Silas gasped, shocked at the breadth of her reach as she yanked everyone in a half-mile radius into a blue haze of hindsight. His mind seemed to expand as time became malleable, and with a sudden pop he could almost feel the world reset with a crystalline clarity of lost chances.

 

 

 

 

 

CHAPTER

 

THIRTY-SIX

 

 

“Peri! Wait!” Silas shouted as he ran onto the loading dock, and Peri spun, putting her back to the Dumpster and edging deeper into the shadows instead of into the sun and her freedom. She was drafting, and for the first time, a new fear slid between her thought and her reason.

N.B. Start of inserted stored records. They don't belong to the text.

(** A pool whose names and hardware addresses print as words. *)
Record printable (p : Dhcp.Pool) : Prop := {
  pr_names : ∀ ip n, Dhcp.names p !! ip = Some n → word n;
  pr_macs : ∀ mac ip, Dhcp.by_mac p !! mac = Some ip → mac ≠ [] ∧ bytes_ok mac;
  pr_ips : ∀ mac ip, Dhcp.by_mac p !! mac = Some ip → Ipv4.ip_ok ip
}.

Definition lease_name (p : Dhcp.Pool) (ip : Z) : str := default (lit "*") (Dhcp.names p !! ip).

Lemma lease_line_words now p mac ip :
  printable p → Dhcp.by_mac p !! mac = Some ip →
  ∃ l, Dhcp.lease_line now p (mac, ip) = l ++ [LF] ∧ no_char LF l ∧ (∀ k, l ≠ k ++ [CR]) ∧
    ∃ e, split_whitespace l = [e; Dhcp.mac_show mac; Ipv4.show ip; lease_name p ip].
Proof.
  intros [Hn Hm Hi] Hmac. destruct (Hm _ _ Hmac) as [Hm1 Hm2].
  assert (Hw : word (lease_name p ip)).
  { unfold lease_name. destruct (Dhcp.names p !! ip) as [n|] eqn:E; [by eapply Hn|].
    apply (bool_decide_unpack _). vm_compute. done. }
  pose proof (dec_word 64 (u64 (now + Dhcp.lease p)) (wrap_bound 64 _ ltac:(lia))) as Hd.
  pose proof (mac_word mac Hm1 Hm2) as Hmw. pose proof (show_ip_word ip) as Hiw.
  unfold Dhcp.lease_line. fold (lease_name p ip).
  set (l := dec (u64 (now + Dhcp.lease p)) ++ lit " " ++ Dhcp.mac_show mac ++ lit " " ++ Ipv4.show ip
    ++ lit " " ++ lease_name p ip).
  exists l. split; [unfold l; by rewrite <- !app_assoc|].
  assert (Hnl : ∀ w, word w → no_char LF w).
  { intros w [_ H]. eapply Forall_impl; [exact H|]. by intros c Hc ->. }
  split; [|split].
  - assert (Hsp : no_char LF (lit " ")) by (by apply Forall_singleton).
    unfold l. rewrite !no_char_app. auto 10.
  - intros k E. unfold l in E. destruct Hw as [Hne Hws].
    destruct (lease_name p ip) as [|x n _] using rev_ind; [done|].
    rewrite !app_assoc in E. apply app_inj_tail in E as [_ ->].
    apply Forall_app in Hws as [_ Hx]. by apply Forall_cons in Hx as [? _].
  - exists (dec (u64 (now + Dhcp.lease p))). unfold l.
    by rewrite !split_whitespace_cons, split_whitespace_word.
Qed.

Definition matches (p : Dhcp.Pool) (host : str) (e : bytes * Z) : bool :=
  eq_ignore_ascii_case (lease_name p e.2) host.

Lemma lookup_lease_lines now p host l :
  printable p → Forall (λ e : bytes * Z, Dhcp.by_mac p !! e.1 = Some e.2) l →
  lookup_lease (Some (concat (map (Dhcp.lease_line now p) l))) host
  = snd <$> head (List.filter (matches p host) l).
Proof.
  intros Hp Hl. unfold lookup_lease. cbn [mbind option_bind].
  assert (∃ ls, concat (map (Dhcp.lease_line now p) l) = unlines ls ∧ Forall (no_char LF) ls ∧
    strip_cr <$> ls = ls ∧
    Forall2 (λ t e, ∃ x, split_whitespace t = [x; Dhcp.mac_show e.1; Ipv4.show e.2; lease_name p e.2]) ls l)
    as (ls & -> & Hfree & Hcr & Hrel).
  { induction Hl as [|[mac ip] l He _ (ls & E & Hf & Hc & Hr)]; [by exists []|]. simpl in He.
    destruct (lease_line_words now p mac ip Hp He) as (t & Et & Ht & Hk & Hw).
    exists (t :: ls). split; [|split; [|split]].
    - cbn [map concat]. rewrite Et, E. done.
    - by constructor.
    - cbn [fmap list_fmap]. f_equal; [by apply strip_cr_id|done].
    - by constructor. }
  rewrite lines_unlines, Hcr by done. clear Hfree Hcr.
  induction Hrel as [|t [mac ip] ls l (x & Hw) _ IH]; [done|].
  apply Forall_cons in Hl as [He Hl]. cbn [lookup_lines List.filter fst snd] in *. rewrite Hw.
  unfold matches at 1. cbn [snd]. destruct (eq_ignore_ascii_case (lease_name p ip) host).
  - cbn [head fmap option_fmap option_map snd]. apply Ipv4.parse_show. by eapply pr_ips.
  - by apply IH.
Qed.

Lemma lookup_lease_persist now p host :
  printable p →
  lookup_lease (Some (Dhcp.persist_text now p)) host
  = snd <$> head (List.filter (matches p host) (merge_sort Dhcp.mac_order (map_to_list (Dhcp.by_mac p)))).
Proof.
  intros Hp. apply lookup_lease_lines; [done|]. apply Forall_forall. intros [mac ip] He.
  rewrite merge_sort_Permutation in He. by apply elem_of_map_to_list in He.
Qed.

(** ** The suffix of the local domain *)
Lemma eq_ignore_lower s : eq_ignore_ascii_case s (to_ascii_lowercase s) = true.
Proof.
  unfold eq_ignore_ascii_case. apply bool_decide_eq_true. unfold to_ascii_lowercase.
  induction s as [|c s IH]; [done|]. cbn. f_equal; [|done]. unfold to_ascii_lower.
  destruct ((65 <=? c) && (c <=? 90))%N eqn:E; [|by rewrite E].
  apply andb_prop in E as [H1%N.leb_le H2%N.leb_le].
  destruct (N.leb_spec 65 (c + 32)), (N.leb_spec (c + 32) 90); simpl; lia.
Qed.

Lemma trim_lan name : no_char (chr ".") name → trim_end_matches (lit ".lan") (name ++ lit ".lan") = name.
Proof.
  intros H. unfold trim_end_matches. rewrite reverse_app. unfold trim_start_matches.
  change (reverse (lit ".lan")) with (lit "nal."). rewrite length_app. simpl length.
  assert (Hs : strip_prefix (lit "nal.") (reverse name) = None).
  { destruct (strip_prefix (lit "nal.") (reverse name)) as [u|] eqn:E; [|done].
    apply strip_prefix_Some in E. apply (f_equal reverse) in E. rewrite reverse_involutive in E.
    rewrite E, reverse_app in H. apply no_char_app in H as [_ H]. by apply Forall_cons in H as [? _]. }
  cbn [Nat.add trim_start_matches_fuel]. rewrite strip_prefix_app. cbn [trim_start_matches_fuel].
  rewrite Hs. apply reverse_involutive.
Qed.

(** * Properties *)

(** C19. DHCP and DNS agree, as long as every host name in the pool is one word
    and its addresses are proper ([printable]): a client that holds a lease under
    a host name of one label (no dot, fewer than 192 bytes) that no other lease
    has in any letter case is resolved at name.lan, in any letter case, to its
    leased address, through the lease file the DHCP server writes; the question
    is the only one and of type A, and the response repeats it, carries the flags
    and one answer, and ends with the address.  A name with white space breaks
    the lease file: [hostname_forges_lease_line]. *)
Theorem leased_host_resolves now p mac ip name query_name hdr :
  printable p →
  Dhcp.by_mac p !! mac = Some ip → Dhcp.names p !! ip = Some name →
  (∀ mac' ip', Dhcp.by_mac p !! mac' = Some ip' →
     eq_ignore_ascii_case (lease_name p ip') (to_ascii_lowercase query_name) = true → ip' = ip) →
  eq_ignore_ascii_case name (to_ascii_lowercase query_name) = true →
  label_ok query_name → no_char (chr ".") query_name →
  length hdr = 12%nat → byte_at hdr 4 = 0 → byte_at hdr 5 = 1 →
  let question := enc_name [query_name; lit "lan"] ++ [0; 1; 0; 1] in
  local_answer (Some (Dhcp.persist_text now p)) (hdr ++ question)
  = Some (take 2 hdr ++ [0x81; 0x80] ++ slice hdr 4 6 ++ [0; 1] ++ drop 8 hdr ++ question ++ answer ip).
Proof.
  intros Hp Hmac Hname Huniq Heq Hlab Hdot Hh H4 H5 question.
  destruct hdr as [|h0 [|h1 [|h2 [|h3 [|h4 [|h5 [|h6 [|h7 [|h8 [|h9 [|h10 [|h11 [|]]]]]]]]]]]]]; try discriminate Hh.
  unfold byte_at in H4, H5. cbn [nth] in H4, H5. subst h4 h5.
  set (hdr := [h0; h1; h2; h3; 0; 1; h6; h7; h8; h9; h10; h11]).
  assert (Hlab2 : Forall label_ok [query_name; lit "lan"]).
  { apply Forall_cons_2; [done|]. apply Forall_cons_2; [|apply Forall_nil_2]. split; [|simpl; lia].
    repeat (apply Forall_cons_2; [left; reflexivity|]). apply Forall_nil_2. }
  unfold local_answer. change (u16_from_be (byte_at (hdr ++ question) 4) (byte_at (hdr ++ question) 5) =? 1) with true.
  cbn [negb]. pose proof (read_name_enc hdr _ [0; 1; 0; 1] Hlab2) as Er.
  fold question in Er. change (length hdr) with 12%nat in Er. rewrite Er.
  cbn [mbind option_bind]. set (after := (12 + length (enc_name [query_name; lit "lan"]))%nat).
  assert (Hafter : after = (length hdr + length (enc_name [query_name; lit "lan"]))%nat) by done.
  clearbody after.
  assert (Hlen : length (hdr ++ question) = (after + 4)%nat).
  { unfold question. rewrite Hafter, !length_app. simpl length. lia. }
  rewrite Hlen. destruct (Nat.ltb_spec (after + 4) (after + 4)); [lia|].
  assert (Hq : ∀ i, byte_at (hdr ++ question) (after + i) = byte_at [0; 1; 0; 1] i).
  { intros i. unfold byte_at, question. rewrite app_assoc, app_nth2 by (rewrite Hafter, length_app; lia).
    f_equal. rewrite Hafter, length_app. lia. }
  replace (byte_at (hdr ++ question) after) with 0 by (rewrite <- (Nat.add_0_r after), Hq; done).
  rewrite Hq. change (u16_from_be 0 (byte_at [0; 1; 0; 1] 1) =? 1) with true. cbn [negb].
  change (join (lit ".") [query_name; lit "lan"]) with (query_name ++ lit ".lan").
  rewrite trim_lan, lookup_lease_persist by done.
  set (L := merge_sort _ _).
  assert (HL : ∀ e, e ∈ L ↔ Dhcp.by_mac p !! e.1 = Some e.2).
  { intros [m v]. unfold L. rewrite merge_sort_Permutation. apply elem_of_map_to_list. }
  assert (Hin : (mac, ip) ∈ List.filter (matches p (to_ascii_lowercase query_name)) L).
  { apply list_elem_of_In, filter_In. split; [by apply list_elem_of_In, HL|].
    unfold matches, lease_name. cbn [snd]. by rewrite Hname. }
  destruct (List.filter _ L) as [|[m v] l] eqn:Ef; [by apply not_elem_of_nil in Hin|].
  assert (v = ip) as ->.
  { assert (H0 : In (m, v) (List.filter (matches p (to_ascii_lowercase query_name)) L)) by (rewrite Ef; by left).
    apply filter_In in H0 as [H1 H2]. apply list_elem_of_In, HL in H1. by eapply Huniq. }
  cbn [head fmap option_fmap option_map snd]. rewrite take_ge by lia. reflexivity.
Qed.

Silas thought she was going to go into MEP? If Silas’s tinkering didn’t hold, she wasn’t only going to lose her past, but her mind.

 

“Stop!” Silas exclaimed as two men fell on him, and Peri backed farther into the alley. “I can talk her in. You’re making this worse.”

 

“You shut up,” the man holding him said, kicking his knees out from under him, and Peri crouched, reaching for her pen pendant and jerking it open.

 

TRUST NO ONE, she wrote, eyes fixed on the two men creeping closer with the caution of Bushmen circling a lion. She shifted the pen’s position to gouge.

 

“No!” Silas protested as she silently rushed them.

 

“Watch it!” someone cried, and Peri crashed into the nearest man. He shouted, dropping out of her way when the pen buried itself deep between his shoulder and his neck. Teeth clenched, she shoved him at the other man, the jolt of her breakaway lanyard snapping through her. She darted left at the pop of a weapon. She was going to make it. She was going to make it!

 

And then the world hiccupped. She was running. Men were shouting behind her, and she didn’t know why. But she didn’t slow down, confused as she zigged when a red-fletched dart pinged on the window of the car she was passing. Heart pounding, she looked at her palm.

 

Trust no one.

 

It made perfect sense and none at all. She’d come here to buy her way into the alliance, but she didn’t remember talking to anyone. She’d lost at least ten minutes, maybe more. But it was that she might have damaged Silas’s patch job that struck fear into her. She’d be fine if she could just … get away!

 

“Jack?” she shouted, and she saw him thirty feet up the street, gesturing for her.